Martha Goldberg Aronson, the company's President and CEO, is deploying personal capital to purchase shares while Merit Medical trades significantly below its recent highs—a convergence that suggests conviction rather than momentum chasing. Her purchase adds to a cluster of insider buying activity within the same window, indicating that multiple insiders are interpreting the pullback as an opportunity. As someone with direct operational knowledge of the business, her timing coincides with a company that remains solidly profitable with expanding revenue, even as the stock has pulled back sharply. This is particularly notable because the CEO has a measured history of share acquisitions—her prior purchase roughly two years ago signals consistency in her approach. The combination of leadership capital deployment, broad-based insider buying, and solid underlying financials during a period of price weakness frames this as strategic accumulation rather than opportunistic trading.
MMSI CFO Parra buys 1,500 shares as stock trades well below highs; reverses pattern of five consecutive sales with buy conviction at depressed valuation.
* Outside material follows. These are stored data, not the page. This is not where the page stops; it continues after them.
(** The second loop (check_load_and_stores): [valid] is the set of scratch
    words written on every path so far, [valid_in] what each later instruction
    may rely on.  [false] is the [err = _EINVAL; break]. *)
Fixpoint bpf_check_loads (pc : nat) (valid : Z) (valid_in : list Z) (f : list sock_filter) : bool :=
  match f with
  | [] => true
  | i :: rest =>
      let valid := valid .& default 0 (valid_in !! pc) in
      match opcode_of (sf_code i) with
      | Some (ST | STX) =>
          bpf_check_loads (S pc) (u16 (valid .| Z.shiftl 1 (sf_k i))) valid_in rest
      | Some (LD_MEM | LDX_MEM) =>
          if negb (has_flag valid (Z.shiftl 1 (sf_k i))) then false
          else bpf_check_loads (S pc) valid valid_in rest
      | Some JA =>
          bpf_check_loads (S pc) 0xffff (alter (fun v => v .& valid) (pc + 1 + Z.to_nat (sf_k i))%nat valid_in) rest
      | _ =>
          if bpf_is_cond_jump (sf_code i) then
            let v1 := alter (fun v => v .& valid) (pc + 1 + Z.to_nat (sf_jt i))%nat valid_in in
            let v2 := alter (fun v => v .& valid) (pc + 1 + Z.to_nat (sf_jf i))%nat v1 in
            bpf_check_loads (S pc) 0xffff v2 rest
          else bpf_check_loads (S pc) valid valid_in rest
      end
  end.

(** [bpf_check].  Both callers have checked [len != 0] before, so [f[len - 1]]
    exists; [alloc_ok] is whether the [malloc] of [valid_in] succeeds. *)
Definition bpf_check (alloc_ok : bool) (f : list sock_filter) : Z :=
  let len := Z.of_nat (length f) in
  if negb (bpf_check_insns len 0 f) then _EINVAL else
  match last f with
  | Some i => if negb (is_ret i) then _EINVAL else
      if negb alloc_ok then _ENOMEM else
      if bpf_check_loads 0 0 (replicate (length f) 0xffff) f then 0 else _EINVAL
  | None => _EINVAL
  end.

(** ** The interpreter *)

Record bpf_state := mk_bpf { st_A : Z; st_X : Z; st_M : list Z; st_pc : Z }.

Inductive bpf_outcome :=
| Next (s : bpf_state)
| Return (v : Z)
| Fault.

Definition SECCOMP_RET_KILL_PROCESS_ := 0x80000000.

(** One iteration of the interpreter's loop. *)
Definition bpf_step (f : list sock_filter) (data : list Z) (s : bpf_state) : bpf_outcome :=
  match f !! Z.to_nat (st_pc s) with
  | None => Fault
  | Some i =>
      let pc := u32 (st_pc s + 1) in
      let k := sf_k i in let A := st_A s in let X := st_X s in let M := st_M s in
      let setA a := Next (mk_bpf a X M pc) in
      let setX x := Next (mk_bpf A x M pc) in
      let store v := if k <? BPF_MEMWORDS_ then Next (mk_bpf A X (<[Z.to_nat k := v]> M) pc) else Fault in
      let jump (b : bool) := Next (mk_bpf A X M (u32 (pc + (if b then sf_jt i else sf_jf i)))) in
      match opcode_of (sf_code i) with
      | Some LD_W_ABS => match data !! Z.to_nat (k / 4) with Some v => setA v | None => Fault end
      | Some LD_W_LEN => setA SECCOMP_DATA_SIZE_
      | Some LDX_W_LEN => setX SECCOMP_DATA_SIZE_
      | Some LD_IMM => setA k
      | Some LDX_IMM => setX k
      | Some LD_MEM => match M !! Z.to_nat k with Some v => setA v | None => Fault end
      | Some LDX_MEM => match M !! Z.to_nat k with Some v => setX v | None => Fault end
      | Some ST => store A
      | Some STX => store X
      | Some TAX => setX A
      | Some TXA => setA X
      | Some ADD_K => setA (u32 (A + k))
      | Some ADD_X => setA (u32 (A + X))
      | Some SUB_K => setA (u32 (A - k))
      | Some SUB_X => setA (u32 (A - X))
      | Some MUL_K => setA (u32 (A * k))
      | Some MUL_X => setA (u32 (A * X))
      | Some DIV_K => if k =? 0 then Fault else setA (A / k)
      | Some DIV_X => if X =? 0 then Return 0 else setA (A / X)
      | Some OR_K => setA (A .| k)
      | Some OR_X => setA (A .| X)
      | Some AND_K => setA (A .& k)
      | Some AND_X => setA (A .& X)
      | Some LSH_K => if k >=? 32 then Fault else setA (u32 (Z.shiftl A k))
      | Some LSH_X => setA (u32 (Z.shiftl A (X .& 31)))
      | Some RSH_K => if k >=? 32 then Fault else setA (Z.shiftr A k)
      | Some RSH_X => setA (Z.shiftr A (X .& 31))
      | Some NEG => setA (u32 (0 - A))
      | Some XOR_K => setA (A .^ k)
      | Some XOR_X => setA (A .^ X)
      | Some JA => Next (mk_bpf A X M (u32 (pc + k)))
      | Some JEQ_K => jump (A =? k)
      | Some JEQ_X => jump (A =? X)
      | Some JGT_K => jump (A >? k)
      | Some JGT_X => jump (A >? X)
      | Some JGE_K => jump (A >=? k)
      | Some JGE_X => jump (A >=? X)
      | Some JSET_K => jump (has_flag A k)
      | Some JSET_X => jump (has_flag A X)
      | Some RET_K => Return k
      | Some RET_A => Return A
      | None => Return SECCOMP_RET_KILL_PROCESS_
      end
  end.

(** The loop [for (;;)], cut off after [fuel] iterations: [None] is a fault or
    a program still running. *)
Fixpoint bpf_run_from (fuel : nat) (f : list sock_filter) (data : list Z) (s : bpf_state) : option Z :=
  match fuel with
  | O => None
  | S fuel =>
      match bpf_step f data s with
      | Next s' => bpf_run_from fuel f data s'
      | Return v => Some v
      | Fault => None
      end
  end.

Definition bpf_init (M : list Z) : bpf_state := mk_bpf 0 0 M 0.

(** [bpf_run]: registers and scratch memory start at zero. *)
Definition bpf_run (f : list sock_filter) (data : list Z) : option Z :=
  bpf_run_from (length f) f data (bpf_init (replicate 16 0)).

(** ** Control flow and the accepted programs *)

(** Where execution may go after instruction [i] at [pc]. *)
Definition succs (i : sock_filter) (pc : nat) : list nat :=
  match opcode_of (sf_code i) with
  | Some (RET_K | RET_A) | None => []
  | Some JA => [(pc + 1 + Z.to_nat (sf_k i))%nat]
  | Some (JEQ_K | JEQ_X | JGT_K | JGT_X | JGE_K | JGE_X | JSET_K | JSET_X) =>
      [(pc + 1 + Z.to_nat (sf_jt i))%nat; (pc + 1 + Z.to_nat (sf_jf i))%nat]
  | Some _ => [(pc + 1)%nat]
  end.

(** What [len <= BPF_MAXINSNS_], the member types and an accepting
    [bpf_check] say of a program. *)
Record checked (f : list sock_filter) : Prop := mk_checked {
  ck_len : (0 < length f <= Z.to_nat BPF_MAXINSNS_)%nat;
  ck_wf : Forall insn_wf f;
  ck_ok : bpf_check true f = 0 }.

(** Scratch word [n] is in the set [m]. *)
Definition mask_sub (a b : Z) : Prop := forall n, 0 <= n -> Z.testbit a n = true -> Z.testbit b n = true.

(** The words known written after [i], if [v] are before it. *)
Definition mask_out (i : sock_filter) (v : Z) : Z :=
  match opcode_of (sf_code i) with
  | Some (ST | STX) => u16 (v .| Z.shiftl 1 (sf_k i))
  | _ => v
  end.

(** The five ways an instruction matters to control and data flow. *)
Inductive kind := KRet | KStore | KLoad | KJa | KCond | KOther.

Definition kind_of (i : sock_filter) : kind :=
  match opcode_of (sf_code i) with
  | Some (RET_K | RET_A) | None => KRet
  | Some (ST | STX) => KStore
  | Some (LD_MEM | LDX_MEM) => KLoad
  | Some JA => KJa
  | Some (JEQ_K | JEQ_X | JGT_K | JGT_X | JGE_K | JGE_X | JSET_K | JSET_X) => KCond
  | Some _ => KOther
  end.

(** [V] assigns to every instruction a set of scratch words written on every
    path into it, and loads only read words of that set. *)
Definition flow_ok (V : nat -> Z) (pc : nat) (i : sock_filter) : Prop :=
  (kind_of i = KLoad -> Z.testbit (V pc) (sf_k i) = true) /\
  forall j, j ∈ succs i pc -> mask_sub (V j) (mask_out i (V pc)).

(** Two scratch memories agree on the words of [m]. *)
Definition agree (m : Z) (M M' : list Z) : Prop :=
  length M = length M' /\ forall n, Z.testbit m (Z.of_nat n) = true -> M !! n = M' !! n.

(** *** The first pass *)

Lemma bpf_check_insns_lookup f len pc n i :
  bpf_check_insns len pc f = true -> f !! n = Some i ->
  bpf_check_insn len (pc + Z.of_nat n) i = true.
Proof.
  revert pc n. induction f as [| a f IH]; intros pc n H Hn; [done |].
  simpl in H. to_prop. destruct n as [| n]; simplify_eq/=.
  - by replace (pc + Z.of_nat 0) with pc by lia.
  - replace (pc + Z.of_nat (S n)) with (pc + 1 + Z.of_nat n) by lia. eauto.
Qed.

Lemma bpf_check_inv alloc f :
  bpf_check alloc f = 0 ->
  bpf_check_insns (Z.of_nat (length f)) 0 f = true /\
  (exists i, last f = Some i /\ is_ret i = true) /\
  bpf_check_loads 0 0 (replicate (length f) 0xffff) f = true.
Proof.
  unfold bpf_check. intros H.
  repeat case_on_match_in H; try done. to_prop. naive_solver.
Qed.

Lemma checked_insn f n i :
  checked f -> f !! n = Some i ->
  insn_wf i /\ bpf_check_insn (Z.of_nat (length f)) (Z.of_nat n) i = true /\
  (S n < length f \/ is_ret i = true)%nat.
Proof.
  intros [Hl Hw Hc] Hn. destruct (bpf_check_inv _ _ Hc) as (H1 & (j & Hj & Hr) & _).
  split; [eapply Forall_lookup_1; eauto |].
  split; [replace (Z.of_nat n) with (0 + Z.of_nat n) by lia; eapply bpf_check_insns_lookup; eauto |].
  pose proof (lookup_lt_Some _ _ _ Hn).
  destruct (decide (S n < length f)%nat) as [? | Hge]; [by left | right].
  rewrite last_lookup in Hj. replace (pred (length f)) with n in Hj by lia. congruence.
Qed.

Lemma bpf_code_allowed_spec code : bpf_code_allowed code = true -> exists o, opcode_of code = Some o.
Proof. unfold bpf_code_allowed. destruct (opcode_of code); [eauto | done]. Qed.

Lemma checked_succs f n i :
  checked f -> f !! n = Some i ->
  forall j, j ∈ succs i n -> (n < j < length f)%nat.
Proof.
  intros Hck Hn. pose proof (checked_insn f n i Hck Hn) as (Hw & Hi & Hlast).
  pose proof (ck_len f Hck) as Hlen. pose proof (lookup_lt_Some _ _ _ Hn) as Hlt.
  unfold BPF_MAXINSNS_ in Hlen. destruct Hw as (_ & Ht & Hf & Hk). unfold in_u in *.
  unfold bpf_check_insn, bpf_is_cond_jump, is_ret, succs in *.
  intros j Hj. case_on_match_in Hi; [done |].
  destruct (opcode_of (sf_code i)) as [o |]; [| set_solver].
  destruct o; simpl in *; to_prop; unfold u32, wrap in *;
    rewrite ?Z.mod_small in * by lia; rewrite ?list_elem_of_singleton in Hj;
    try (subst j; lia); set_unfold; try (destruct Hj as [-> | [-> | []]]); lia.
Qed.

(** *** One step of a checked program *)

Ltac u32_small := unfold u32; rewrite !wrap_small by (unfold in_u; lia).

Lemma bpf_step_spec f data s i :
  checked f -> length data = 16%nat -> length (st_M s) = 16%nat ->
  0 <= st_pc s -> f !! Z.to_nat (st_pc s) = Some i ->
  match bpf_step f data s with
  | Next s' => Z.to_nat (st_pc s') ∈ succs i (Z.to_nat (st_pc s)) /\
               0 <= st_pc s' /\ length (st_M s') = 16%nat
  | Return _ => True
  | Fault => False
  end.
Proof.
  intros Hck Hd HM Hpc Hi. pose proof (checked_insn f _ i Hck Hi) as (Hw & Hc & _).
  pose proof (lookup_lt_Some _ _ _ Hi) as Hlt.
  pose proof (ck_len f Hck) as Hlen. unfold BPF_MAXINSNS_ in Hlen.
  destruct Hw as (_ & Ht & Hf & Hk). unfold in_u in Ht, Hf, Hk.
  assert (forall n, (n < 16)%nat -> exists v, st_M s !! n = Some v) as HMl
    by (intros n Hn; apply lookup_lt_is_Some; lia).
  assert (forall n, (n < 16)%nat -> exists v, data !! n = Some v) as Hdl
    by (intros n Hn; apply lookup_lt_is_Some; lia).
  unfold bpf_step, bpf_check_insn, succs in *. rewrite Hi.
  case_on_match_in Hc; [done |].
  destruct (opcode_of (sf_code i)) as [o |]; [| done].
  unfold bpf_is_cond_jump, BPF_MEMWORDS_, SECCOMP_DATA_SIZE_ in *.
  destruct o; simpl in *; to_prop;
    try (unfold u32, wrap in Hc; rewrite Z.mod_small in Hc by lia);
    try (rewrite (proj2 (Z.ltb_lt _ _)) by lia; simpl);
    try (rewrite Z.geb_leb, (proj2 (Z.leb_gt _ _)) by lia; simpl);
    try (rewrite (proj2 (Z.eqb_neq _ _)) by lia; simpl);
    try (destruct (Hdl (Z.to_nat (sf_k i / 4))) as [v ->];
         [apply Nat2Z.inj_lt; rewrite Z2Nat.id by (apply Z.div_pos; lia);
          apply Z.div_lt_upper_bound; lia | simpl]);
    try (destruct (HMl (Z.to_nat (sf_k i))) as [v ->]; [lia | simpl]);
    repeat match goal with |- context [if ?b then _ else _] => destruct b end;
    try exact I; unfold u32; rewrite ?wrap_small by (unfold in_u; rewrite ?wrap_small; unfold in_u; lia);
    rewrite ?length_insert; set_unfold; repeat split; try lia.
Qed.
Raul Parra Jr., the company's CFO, has reversed course sharply: after five consecutive sales of MMSI stock dating back to November 2024, he is now buying—a notable shift in insider behavior. The timing underscores conviction: the stock is trading well below its recent highs and has declined meaningfully over the past three months, creating a window where capital deployment carries real conviction rather than momentum. Parra's prior sales showed mixed timing—some well-timed exits that preceded declines, but others where the stock rose after his sales—suggesting he does not have a perfect track record reading MMSI's direction. That context makes the current buy more significant: he is purchasing at prices substantially lower than the recent peak, and the company itself remains profitable with solid revenue growth, providing a fundamental floor beneath the purchase. This is a credible signal of insider confidence in valuation, though not a guaranteed predictor given his mixed prior history in this exact stock.
CHRO Michel Voigt bought 2,250 shares as stock trades well below 52-week highs; prior track record shows one poorly-timed sale.
Michel Voigt, the Chief Human Resources Officer of Merit Medical, made a substantial open-market purchase of shares at a time when the stock has declined meaningfully from its highs and fallen over a recent three-month window. The company itself remains solidly profitable with solid revenue growth, suggesting the operational fundamentals have not deteriorated despite the recent pullback. Voigt's prior track record includes one sale that preceded further gains in the stock, indicating he has not demonstrated strong timing on exits in this company. This buy represents his first open-market purchase on record—adding to zero prior buys—which makes the purchase notable as a reversal of his prior activity pattern. While a CHO's view may carry less weight than a CEO or CFO would, a C-suite executive buying during a downturn when holding no prior conviction buys could signal belief that the stock's recent weakness is overdone relative to the company's profitable operations.